(** X14: a query and its payment pair up in either order. For a payment id
    that is not pending, on a subgraph with a state channel: the first
    call, [addPaidQuery] or [addPayment], emits nothing and leaves one
    entry; the second call starts the processing of the entry, which then
    holds the query and the payment, and removes it, so that the registry
    is as it was before the two calls; the promises of both calls listen
    on the emitter of the entry. *)
Theorem query_and_payment_pair_up (t1 t2 : Z) (c1 c2 : nat)
        (q : QP.PaidQuery) (channel : QP.StateChannel)
        (p : QP.ConditionalPayment) (st : QP.State)
        (known : QP.StateChannel) :
  QP.has (QP.paymentId q) (QP.queries st) = false ->
  QP.payment_paymentId p = QP.paymentId q ->
  stateChannelForSubgraph (QP.subgraphId q) = Some known ->
  let em := List.length (QP.listeners st) in
  let paid := QP.mkSubgraphPayment p (QP.subgraph channel) in
  let entry := QP.mkPending (QP.paymentId q) (Some q) (Some paid) t2 em in
  (let s1 := QP.addPaidQuery stateChannelForSubgraph t1 c1 q st in
   let s2 := QP.addPayment stateChannelForSubgraph t2 c2 channel p
                           (QP.after s1) in
   QP.thrown s1 = None /\ QP.events s1 = []
   /\ QP.thrown s2 = None /\ QP.events s2 = [QP.Processing entry]
   /\ QP.queries (QP.after s2) = QP.queries st
   /\ QP.listening em (QP.listeners (QP.after s2)) = [c1; c2])
  /\ (let s1 := QP.addPayment stateChannelForSubgraph t1 c1 channel p st in
      let s2 := QP.addPaidQuery stateChannelForSubgraph t2 c2 q
                                (QP.after s1) in
      QP.thrown s1 = None /\ QP.events s1 = []
      /\ QP.thrown s2 = None /\ QP.events s2 = [QP.Processing entry]
      /\ QP.queries (QP.after s2) = QP.queries st
      /\ QP.listening em (QP.listeners (QP.after s2)) = [c1; c2]).
Proof.
  intros Hnew Hid Hknown. cbn zeta. split.
  - rewrite qp_addPaidQuery_new by assumption.
    cbn [QP.thrown QP.events QP.after].
    rewrite (qp_addPayment_completes t1 t2 c2 _ channel p q) by assumption.
    rewrite Hknown. cbn [QP.thrown QP.events QP.after QP.queries QP.listeners].
    rewrite qp_two_listeners. repeat split.
  - assert (Hnew' : QP.has (QP.payment_paymentId p) (QP.queries st) = false)
      by (rewrite Hid; assumption).
    rewrite qp_addPayment_new by assumption. rewrite Hid.
    cbn [QP.thrown QP.events QP.after].
    rewrite (qp_addPaidQuery_completes t1 t2 c2) by assumption.
    rewrite Hknown. cbn [QP.thrown QP.events QP.after QP.queries QP.listeners].
    rewrite qp_two_listeners. repeat split.
Qed.

(** X15: when the pair completes for a subgraph without state channel,
    only the earlier caller learns of it. The second call emits one
    rejection, ["Unknown subgraph"] with status 404, to the promise of the
    first call alone, since its own promise listens only afterwards; the
    entry stays in the registry, holding the query and the payment, with
    both promises listening. The first cleanup pass after more than ten
    seconds removes the entry and emits the payment-timed-out rejection
    to both promises, of which the first was rejected before. *)
Theorem unknown_subgraph_leaves_entry_pending (t1 t2 now : Z) (c1 c2 : nat)
        (q : QP.PaidQuery) (channel : QP.StateChannel)
        (p : QP.ConditionalPayment) (st : QP.State) :
  QP.well_formed st ->
  QP.has (QP.paymentId q) (QP.queries st) = false ->
  QP.payment_paymentId p = QP.paymentId q ->
  stateChannelForSubgraph (QP.subgraphId q) = None ->
  10000 < now - t2 ->
  let em := List.length (QP.listeners st) in
  let paid := QP.mkSubgraphPayment p (QP.subgraph channel) in
  let entry := QP.mkPending (QP.paymentId q) (Some q) (Some paid) t2 em in
  let s1 := QP.addPaidQuery stateChannelForSubgraph t1 c1 q st in
  let s2 := QP.addPayment stateChannelForSubgraph t2 c2 channel p
                          (QP.after s1) in
  let s3 := QP.cleanup now (QP.after s2) in
  QP.thrown s2 = None
  /\ QP.events s2
     = [QP.Rejected [c1]
          (QP.mkQueryError ("Unknown subgraph: " ++ QP.subgraphId q)
                           (Some 404))]
  /\ QP.get (QP.paymentId q) (QP.queries (QP.after s2)) = Some entry
  /\ QP.listening em (QP.listeners (QP.after s2)) = [c1; c2]
  /\ In (QP.Rejected [c1; c2]
           (QP.mkQueryError ("Payment '" ++ QP.paymentId q
                               ++ "' timed out waiting for query") None))
        (QP.events s3)
  /\ QP.has (QP.paymentId q) (QP.queries (QP.after s3)) = false.
Proof.
  intros [Hnd [Hqp Hem]] Hnew Hid Hunknown Hlate. cbn zeta.
  rewrite qp_addPaidQuery_new by assumption.
  cbn [QP.thrown QP.events QP.after].
  rewrite (qp_addPayment_completes t1 t2 c2 _ channel p q) by assumption.
  rewrite Hunknown.
  cbn [QP.thrown QP.events QP.after QP.queries QP.listeners QP.emitter].
  assert (Hfirst : QP.listening (List.length (QP.listeners st))
                     (QP.listen (List.length (QP.listeners st)) c1
                                (QP.listeners st ++ [[]])) = [c1]).
  { rewrite qp_listening_listen by (rewrite length_app; cbn; lia).
    rewrite qp_listening_new. reflexivity. }
  rewrite Hfirst, qp_two_listeners.
  split; [reflexivity|]. split; [reflexivity|].
  split; [apply qp_get_app_new; cbn; auto|]. split; [reflexivity|].
  unfold QP.cleanup. cbn [QP.queries QP.listeners].
  rewrite qp_sweep_filter.
  2:{ intros e He. apply in_app_or in He.
      destruct He as [He|[<-|[]]]; [apply Hqp; assumption|].
      left. discriminate. }
  cbn [QP.events QP.after QP.queries]. split.
  - apply in_flat_map.
    exists (QP.mkPending (QP.paymentId q) (Some q)
              (Some (QP.mkSubgraphPayment p (QP.subgraph channel))) t2
              (List.length (QP.listeners st))).
    split.
    + apply filter_In. split; [apply in_or_app; right; left; reflexivity|].
      unfold QP.stale. cbn. apply Z.ltb_lt. assumption.
    + unfold QP.expire, QP.expire_payment. cbn.
      rewrite qp_two_listeners. left. reflexivity.
  - apply qp_has_false. intros Hin. apply in_map_iff in Hin.
    destruct Hin as [e [E He]]. apply filter_In in He.
    destruct He as [He Hfresh]. apply in_app_or in He.
    destruct He as [He|[<-|[]]].
    + apply qp_has_false in Hnew. apply Hnew. rewrite <- E.
      apply in_map. assumption.
    + unfold QP.stale in Hfresh. cbn in Hfresh.
      apply negb_true_iff, Z.ltb_ge in Hfresh. lia.
Qed.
_ _ _
» EXERCISE DETAILS
Wherever the string "registry" appears in the entries above, return the line it appears on.

» ANSWER SECTION
    holds the query and the payment, and removes it, so that the registry
    entry stays in the registry, holding the query and the payment, with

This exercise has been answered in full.